The Bank’s position is that the factoring arrangement, by its terms, did not create a debtor-creditor relationship between the Bank and the Cahoys or their business entities. Even assuming that the Bank’s characterization of the factoring arrangement is accurate,[3] there also is no evidence in the record that Debtor itself ever entered into a factoring arrangement with the Bank. The arrangement was between Larry Cahoy and the Bank. For a transfer to be recoverable as a voidable preference under § 547(b), an antecedent debt must have been owed by Debtor. Since both sides apparently agree that such a debt did not exist, Trustee Lovald has not established how the subject transfers to the Bank are avoidable under § 547(b). Accordingly, the Bank’s summary judgment motion will be granted to the extent that Trustee Lovald seeks relief under § 547(b).
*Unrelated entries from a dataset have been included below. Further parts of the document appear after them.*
Lemma document_type name ty :
  object_or_interface (api_document schema) name = Some ty ->
  resolves name /\ exists ty1, api_object_or_interface introspection schema name = Some ty1 /\ agrees ty1 ty1.
Proof.
  destruct schema_facts as (Htypes & _). unfold object_or_interface. destruct (get_named_type (api_document schema) name) as [def|] eqn:Hdef; [|done].
  pose proof (Htypes def (named_in_defs _ _ _ Hdef)) as Hok. pose proof (named_type_name _ _ _ Hdef) as Hname. intros Hty.
  assert (Hfields : forall n, n = name -> has_fields n = true ->
    exists ty1, api_object_or_interface introspection schema name = Some ty1 /\ agrees ty1 ty1).
  { intros n -> Hh. unfold has_fields in Hh. destruct (api_object_or_interface _ _ _) as [ty1|]; [|done]. exists ty1. split; [done|by apply fields_agree_spec]. }
  unfold resolves, resolve_object_types. cbn [resolve_types]. unfold api_get_named_type. rewrite Hdef. unfold api_object_type.
  destruct def as [t|t|t|t|t|t]; try done; cbn [type_ok typedef_name] in *.
  - apply andb_true_iff in Hok as [[o Ho]%bool_decide_eq_true Hh]. split; [|by eapply Hfields]. rewrite Ho. cbn. by eexists.
  - destruct (sch_types_for_interface _ !! _) as [types|] eqn:Hi; [|done]. apply andb_true_iff in Hok as [Ho Hh]. split; [|by eapply Hfields].
    cbn [expect bind_result]. destruct (try_map_total (E:=QueryExecutionError) (fun t => expect (api_object_types schema !! obj_name t)) types) as [l Hl].
    { intros o Hin. apply list_elem_of_In in Hin. pose proof (proj1 (forallb_forall _ _) Ho _ Hin) as [t' Ht']%bool_decide_eq_true. exists t'. by rewrite Ht'. }
    rewrite Hl. cbn. by eexists.
Qed.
Other Code sections may still allow Trustee Lovald to recover the accounts receivable that Debtor turned over to the Bank, both pre and post-petition. See, e.g., 11 U.S.C. § 544, 548, and 549. Trustee Lovald, however, needs to promptly amend his Complaint to better identify those Code sections and to set forth with more specificity the facts and law on which he seeks recovery. Fed.Rs.Bankr.P. 7008 and 7009 and Fed.R.Civ.P. 9(b).
An order will be entered dismissing Trustee Lovald’s counts under § 547(b).